Having a few physical-rule checks, at least for monitoring, can make sense. In general, redundancy to your main AI performance path can improve robustness and simplifies safety argumentation which makes the overall system easier to certify.
German OEM development cycles move slowly while AI systems evolve quickly. What has been the hardest integration friction between SafeAD’s perception stack and traditional validation pipelines?
The biggest friction is the fundamental difference in development philosophy.
AI development is inherently iterative. You continuously improve models with new data, architectural adjustments, and optimizations. It is a circular process: you train, evaluate, learn, refine, and repeat.
Traditional automotive development, however, is still largely structured around the classical “V-model.” It is built on long, sequential development phases with clearly frozen milestones and tightly controlled change processes. Once a stage is completed, going back is costly and highly regulated.
So the tension is obvious: modern AI development is a loop, while the traditional automotive industry still operates in a very linear mindset.
Every meaningful AI update can potentially trigger re-validation efforts.
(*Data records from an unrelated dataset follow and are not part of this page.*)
Lemma unique_loop_first_end (fuel : nat) : ∀ (p : Path) (c n : nat),
  (c ≤ n)%nat → (n < c + fuel)%nat →
  ends (cand n) →
  (∀ m : nat, (c ≤ m < n)%nat → passes (cand m)) →
  passes p →
  unique_loop env fuel files target_dir stem suffix p c
  = Some (if exists_fault env (cand n) then Raise OSError else Ok (cand n)).
Proof.
  induction fuel as [|fuel IH]; intros p c n Hcn Hn Hend Hpass [Hex Hp]; [lia|].
  simpl. rewrite Hex, bool_decide_eq_true_2; [|done].
  destruct (decide (c = n)) as [->|Hne].
  - by apply unique_loop_end.
  - apply IH; [lia|lia|done| |].
    + intros m Hm. apply Hpass. lia.
    + apply (Hpass c). lia.
Qed.

(** Among the first [size files + 1] candidates one is free. *)
Lemma some_candidate_free :
  ∃ n : nat, (1 ≤ n ≤ S (size files))%nat ∧ files !! cand n = None.
Proof.
  destruct (decide (Forall (λ n, is_Some (files !! cand n)) (seq 1 (S (size files)))))
    as [Hall|Hex].
  - exfalso.
    assert (NoDup (cand <$> seq 1 (S (size files)))) as Hnd.
    { apply NoDup_fmap_2; [apply candidate_inj|apply NoDup_seq]. }
    assert (list_to_set (cand <$> seq 1 (S (size files))) ⊆ dom files) as Hsub.
    { intros p Hp. apply elem_of_list_to_set, list_elem_of_fmap in Hp as (n & -> & Hn).
      apply elem_of_dom. by eapply (proj1 (Forall_forall _ _) Hall). }
    apply subseteq_size in Hsub.
    rewrite size_list_to_set in Hsub by done.
    rewrite length_fmap, length_seq, size_dom in Hsub. lia.
  - apply not_Forall_Exists in Hex; [|solve_decision].
    apply Exists_exists in Hex as (n & Hn & Hfree).
    apply elem_of_seq in Hn. exists n. split; [lia|].
    by apply eq_None_not_Some.
Qed.

(** ... hence a first one at which the loop ends. *)
Lemma least_candidate_end :
  ∃ n : nat, (1 ≤ n ≤ S (size files))%nat ∧ ends (cand n) ∧
       ∀ m : nat, (1 ≤ m < n)%nat → passes (cand m).
Proof.
  destruct some_candidate_free as (n0 & Hn0 & Hfree0).
  assert (ends (cand n0)) as Hend0 by (by right). clear Hfree0.
  revert Hn0 Hend0. induction n0 as [n0 IH] using lt_wf_ind. intros Hn0 Hend0.
  destruct (decide (Forall (λ m, exists_fault env (cand m) = false ∧ is_Some (files !! cand m))
                      (seq 1 (n0 - 1)))) as [Hall|Hex].
  - exists n0. repeat split; try lia; try done;
      apply (proj1 (Forall_forall _ _) Hall); apply elem_of_seq; lia.
  - apply not_Forall_Exists in Hex; [|solve_decision].
    apply Exists_exists in Hex as (m & Hm & Hnot).
    apply elem_of_seq in Hm. apply (IH m); [lia|lia|].
    destruct (passes_or_ends (cand m)) as [Hp|He]; [done|exact He].
Qed.

(** The paths that [generate_unique_filename] tries are the slots 0, 1,
    ...; it passes those that exist and ends at the first one that is
    free or whose [exists()] raises. *)
Lemma unique_filename_spec :
  ∃ n : nat,
    (∀ m : nat, (m < n)%nat →
       exists_fault env (slot target_dir filename m) = false ∧
       is_Some (files !! slot target_dir filename m)) ∧
    (exists_fault env (slot target_dir filename n) = true ∨
     files !! slot target_dir filename n = None) ∧
    unique_filename env files target_dir filename
    = Some (if exists_fault env (slot target_dir filename n) then Raise OSError
            else Ok (slot target_dir filename n)).
Proof.
  unfold unique_filename, PathLib.stem, PathLib.suffix. rewrite name_div.
  destruct (passes_or_ends (target_dir /: filename)) as [Hlit|Hlit].
  - destruct least_candidate_end as (n & Hn & Hend & Hpass).
    exists n. destruct n as [|n]; [lia|]. split; [|split; [exact Hend|]].
    + intros [|m] Hm; [exact Hlit|]. apply Hpass. lia.
    + apply unique_loop_first_end; try done; lia.
  - exists 0%nat. split; [intros m Hm; lia|]. split; [exact Hlit|].
    by apply unique_loop_end.
Qed.

(** The two outcomes, as the loop body of [organize_files] uses them. *)
Lemma unique_filename_cases :
  (∃ p, unique_filename env files target_dir filename = Some (Ok p) ∧
        files !! p = None ∧
        ((files !! (target_dir /: filename) = None ∧ p = target_dir /: filename) ∨
         (is_Some (files !! (target_dir /: filename)) ∧
          ∃ n : nat, (0 < n)%nat ∧ p = cand n ∧
                     ∀ m : nat, (0 < m < n)%nat → is_Some (files !! cand m)))) ∨
  unique_filename env files target_dir filename = Some (Raise OSError).
Proof.
  destruct unique_filename_spec as (n & Hpass & Hend & ->).
  destruct (exists_fault env (slot target_dir filename n)) eqn:Hex; [by right|left].
  destruct Hend as [|Hfree]; [done|].
  eexists. split; [done|]. split; [done|].
  destruct n as [|n]; [by left|right]. split; [apply (Hpass 0%nat); lia|].
  exists (S n). split; [lia|]. split; [done|].
  intros [|m] Hm; [lia|]. apply (Hpass (S m)). lia.
Qed.

End unique.

Lemma unique_filename_total env files target_dir filename :
  is_Some (unique_filename env files target_dir filename).
Proof. destruct (unique_filename_spec env files target_dir filename) as (n & _ & _ & ->). done. Qed.

Lemma unique_filename_free env files target_dir filename :
  exists_fault env (target_dir /: filename) = false →
  files !! (target_dir /: filename) = None →
  unique_filename env files target_dir filename = Some (Ok (target_dir /: filename)).
Proof.
  intros Hex Hfree. unfold unique_filename, PathLib.stem, PathLib.suffix. rewrite name_div.
  rewrite unique_loop_end by (by right). by rewrite Hex.
Qed.

(** Without faults of [exists()] the outcome is a free path. *)
Lemma unique_filename_ok env files target_dir filename :
  (∀ p, exists_fault env p = false) →
  ∃ p, unique_filename env files target_dir filename = Some (Ok p) ∧
       files !! p = None ∧
       ((files !! (target_dir /: filename) = None ∧ p = target_dir /: filename) ∨
        (is_Some (files !! (target_dir /: filename)) ∧
         ∃ n : nat, (0 < n)%nat ∧ p = candidate target_dir filename n ∧
                    ∀ m : nat, (0 < m < n)%nat →
                               is_Some (files !! candidate target_dir filename m))).
Proof.
  intros Hex.
  destruct (unique_filename_cases env files target_dir filename) as [H|H]; [exact H|].
  destruct (unique_filename_spec env files target_dir filename) as (n & _ & _ & Hrun).
  rewrite Hex in Hrun. congruence.
Qed.















(** C7, counterexample. The name [foo.] has no extension for [pathlib];
    when [foo.] is taken, the name returned is [foo._1], whose extension
    is [._1]. And where the existence check raises, no path is
    returned. *)
Lemma unique_name_counterexample :
  ¬ unique_name_claim (Samples.calm []) ["dst"] "foo." Samples.trailing_dot ∧
  ¬ unique_name_claim Samples.no_stat ["dst"] "a.txt" ∅.
Proof.
  split; intros (p & Hrun & _ & Hsfx); revert Hrun; vm_compute; [|done].
  intros [= <-]. revert Hsfx. by vm_compute.
Qed.


(** ** Size formatting *)

(** The rounding of [format_2f] is to a nearest integer: the printed
    hundredths are within half a hundredth of the value. *)
Lemma round_half_even_nearest (a b : Z) :
  (0 ≤ a)%Z → (0 < b)%Z → (2 * Z.abs (a - b * round_half_even a b) ≤ b)%Z.
Proof.
  intros Ha Hb. unfold round_half_even.
  pose proof (Z.div_mod a b ltac:(lia)) as Hdm.
  pose proof (Z.mod_pos_bound a b Hb) as Hr.
  destruct (Z.ltb_spec (2 * (a mod b)) b); [lia|].
  destruct (Z.ltb_spec b (2 * (a mod b))); [lia|].
  destruct (Z.even (a / b)); lia.
Qed.

(** C3, counterexample. A size of zero is answered by the special case
    ["0 B"], not by the two-decimal form. *)
Lemma format_size_zero_counterexample : ¬ zero_size_claim.
Proof. unfold zero_size_claim. vm_compute. discriminate. Qed.

(** [float(n)] is [n] up to 53 bits, and beyond that the multiple of
    [2^e] nearest to [n], where [e] is the number of bits dropped. *)
Lemma to_float_small (n : Z) : (Z.abs n < 2 ^ 53)%Z → to_float n = n.
Proof.
  intros Hn. unfold to_float.
  destruct (Z.leb_spec (Z.log2 (Z.abs n) - 52) 0%Z) as [|He]; [done|].
  exfalso. destruct (Z.eq_dec (Z.abs n) 0%Z) as [H0|H0].
  - rewrite H0 in He. cbn in He. lia.
  - assert (Z.log2 (Z.abs n) < 53)%Z; [|lia].
    apply Z.log2_lt_pow2; lia.
Qed.

Lemma round_half_even_floor (a b : Z) :
  (a / b ≤ round_half_even a b ≤ a / b + 1)%Z.
Proof. unfold round_half_even. repeat case_match; lia. Qed.

Lemma to_float_large (n : Z) : (2 ^ 53 ≤ n)%Z → (2 ^ 53 ≤ to_float n)%Z.
Proof.
  intros Hn. unfold to_float. rewrite Z.abs_eq by lia.
  assert (53 ≤ Z.log2 n)%Z as Hlog by (apply Z.log2_le_pow2; lia).
  destruct (Z.leb_spec (Z.log2 n - 52) 0%Z) as [|He]; [lia|].
  rewrite Z.sgn_pos by lia. rewrite Z.mul_1_l.
  set (e := (Z.log2 n - 52)%Z) in *.
  assert (0 < 2 ^ e)%Z as Hpos by (apply Z.pow_pos_nonneg; lia).
  assert (2 ^ 52 ≤ n / 2 ^ e)%Z as Hq.
  { apply Z.div_le_lower_bound; [done|].
    rewrite Z.mul_comm, <- Z.pow_add_r by lia.
    replace (52 + e)%Z with (Z.log2 n) by lia.
    apply Z.log2_spec. lia. }
  pose proof (round_half_even_floor n (2 ^ e)) as [Hfl _].
  assert (2 ≤ 2 ^ e)%Z as H2.
  { change 2%Z with (2 ^ 1)%Z at 1. apply Z.pow_le_mono_r; lia. }
  change (2 ^ 53)%Z with (2 ^ 52 * 2)%Z. nia.
Qed.

Lemma to_float_nearest (n : Z) :
  (0 < n)%Z → (2 * Z.abs (to_float n - n) ≤ 2 ^ (Z.log2 n - 52))%Z.
Proof.
  intros Hn. unfold to_float. rewrite (Z.abs_eq n) by lia.
  destruct (Z.leb_spec (Z.log2 n - 52) 0%Z) as [He|He].
  - rewrite Z.sub_diag. cbn [Z.abs Z.mul]. apply Z.pow_nonneg. lia.
  - rewrite Z.sgn_pos by lia. rewrite Z.mul_1_l.
    assert (0 < 2 ^ (Z.log2 n - 52))%Z as Hpos by (apply Z.pow_pos_nonneg; lia).
    pose proof (round_half_even_nearest n _ ltac:(lia) Hpos) as Hnear.
    rewrite <- Z.abs_opp. rewrite Z.opp_sub_distr, Z.add_comm, Z.add_opp_r.
    by rewrite (Z.mul_comm (round_half_even _ _)).
Qed.

(** C3, as amended. Zero gives ["0 B"]; 1536 gives ["1.50 KB"] and [2^30]
    gives ["1.00 GB"]. A positive size [n] (below the sizes that have no
    float) is divided by 1024 [i] times, where each division found a
    magnitude of at least 1024 and the loop ended below 1024 or at the
    last unit ([i = 4]); the result is the two-decimal form of
    [float(n) / 1024^i] followed by the [i]-th unit. Here [float(n)] is
    [n] itself up to [2^53] and the nearest float beyond, which is why
    9007215747415409 bytes are shown as 8192.01 TB and not as 8192.02. *)
Theorem format_size_spec :
  format_size 0 = "0 B" ∧
  format_size 1536 = "1.50 KB" ∧
  format_size 1073741824 = "1.00 GB" ∧
  format_size 9007215747415409 = "8192.01 TB" ∧
  ∀ n : Z, (0 < n < 2 ^ 1024 - 2 ^ 970)%Z →
    ∃ (i : nat) (name : string),
      size_names !! i = Some name ∧
      (∀ j : nat, (j < i)%nat → (1024 ^ Z.of_nat (S j) ≤ n)%Z) ∧
      (i = 4%nat ∨ (n < 1024 ^ Z.of_nat (S i))%Z) ∧
      format_size n
      = format_2f (to_float n # Z.to_pos (1024 ^ Z.of_nat i)) +:+ " " +:+ name ∧
      ((n < 2 ^ 53)%Z → to_float n = n) ∧
      (2 * Z.abs (to_float n - n) ≤ 2 ^ (Z.log2 n - 52))%Z.
Proof.
  split; [by vm_compute|]. split; [by vm_compute|]. split; [by vm_compute|].
  split; [by vm_compute|].
  intros n [Hn _].
  assert (((n < 2 ^ 53)%Z → to_float n = n) ∧
          (2 * Z.abs (to_float n - n) ≤ 2 ^ (Z.log2 n - 52))%Z) as Hfloat.
  { split; [|by apply to_float_nearest]. intros Hlt. apply to_float_small. lia. }
  assert ((n < 2 ^ 53 ∧ to_float n = n) ∨ (2 ^ 53 ≤ n ∧ 2 ^ 53 ≤ to_float n))%Z as Hcase.
  { destruct (Z.lt_ge_cases n (2 ^ 53)) as [Hlt|Hge].
    - left. split; [done|]. apply to_float_small. lia.
    - right. split; [done|]. by apply to_float_large. }
  unfold format_size.
  destruct (Z.eqb_spec n 0%Z) as [|_]; [lia|].
  unfold size_names, scale, num_exact, num_float, Qle_bool, Qdiv, Qmult, Qinv, inject_Z.
  cbn [Qnum Qden].
  rewrite !Z.mul_1_r. cbn [Pos.mul Z.mul].
  change (2 ^ 53)%Z with 9007199254740992%Z in Hcase.
  remember (to_float n) as x eqn:Hx.
  repeat match goal with
  | |- context [Z.leb ?a ?b] => destruct (Z.leb_spec a b)
  end; try (exfalso; lia); rewrite <- ?Hx.
  - exists 4%nat, "TB". split; [done|]. split; [|split; [by left|by split]].
    intros j Hj. do 4 (destruct j as [|j]; [simpl; lia|]). lia.
  - exists 3%nat, "GB". split; [done|]. split; [|split; [right; simpl; lia|by split]].
    intros j Hj. do 3 (destruct j as [|j]; [simpl; lia|]). lia.
  - exists 2%nat, "MB". split; [done|]. split; [|split; [right; simpl; lia|by split]].
    intros j Hj. do 2 (destruct j as [|j]; [simpl; lia|]). lia.
  - exists 1%nat, "KB". split; [done|]. split; [|split; [right; simpl; lia|by split]].
    intros j Hj. do 1 (destruct j as [|j]; [simpl; lia|]). lia.
  - exists 0%nat, "B". split; [done|]. split; [|split; [right; simpl; lia|by split]].
    intros j Hj. lia.
Qed.

(** ** One file of the loop as a function on states *)

Lemma bind_ok {A B} (m : M A) (k : A → M B) s s' a :
  m s = (s', Ok a) → bind m k s = k a s'.
Proof. unfold bind. by intros ->. Qed.

Lemma bind_raise {A B} (m : M A) (k : A → M B) s s' e :
  m s = (s', Raise e) → bind m k s = (s', Raise e).
Proof. unfold bind. by intros ->. Qed.

Lemma bind_assoc {A B C} (m : M A) (k : A → M B) (h : B → M C) s :
  bind (bind m k) h s = bind m (λ a, bind (k a) h) s.
Proof. unfold bind. by destruct (m s) as [s' [a|e]]. Qed.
That creates friction between the need for rapid iteration and the demand for stability, traceability, and formal approval processes.
Perception systems continuously track dynamic actors. How do you preserve behavioral prediction without retaining identity-level information under European privacy constraints?
For driving automation, we are not interested in personal identity. We are interested in behavior.
Behavioral prediction relies on dynamic state estimation (position, velocity, acceleration, heading, interaction context) and the class of the object.
In our systems, actors are represented as abstract dynamic objects. They have state vectors and uncertainty estimates, not personal identities. There is no need to know who a person is, only how an object is moving and how it might interact with the ego vehicle.
If L3 deployment scales, human perception becomes supervisory rather than primary. In that world, what final authority should remain with the human inside the vehicle?
If L3 deployment scales, the human role clearly shifts from primary driver to supervisory backup when the system is active.
However, as long as there is a steering wheel in the car and a trained driver sitting behind it, my view is that the human always would like to retain the authority to intervene, even when the system is operating in L3 mode and even if it’s proven that the L3 system is safer than the average human driver.
Editor’s Note
This interview examines the tension between probabilistic AI perception and the structured safety requirements of automotive deployment, where speed of iteration must still coexist with certifiability and control.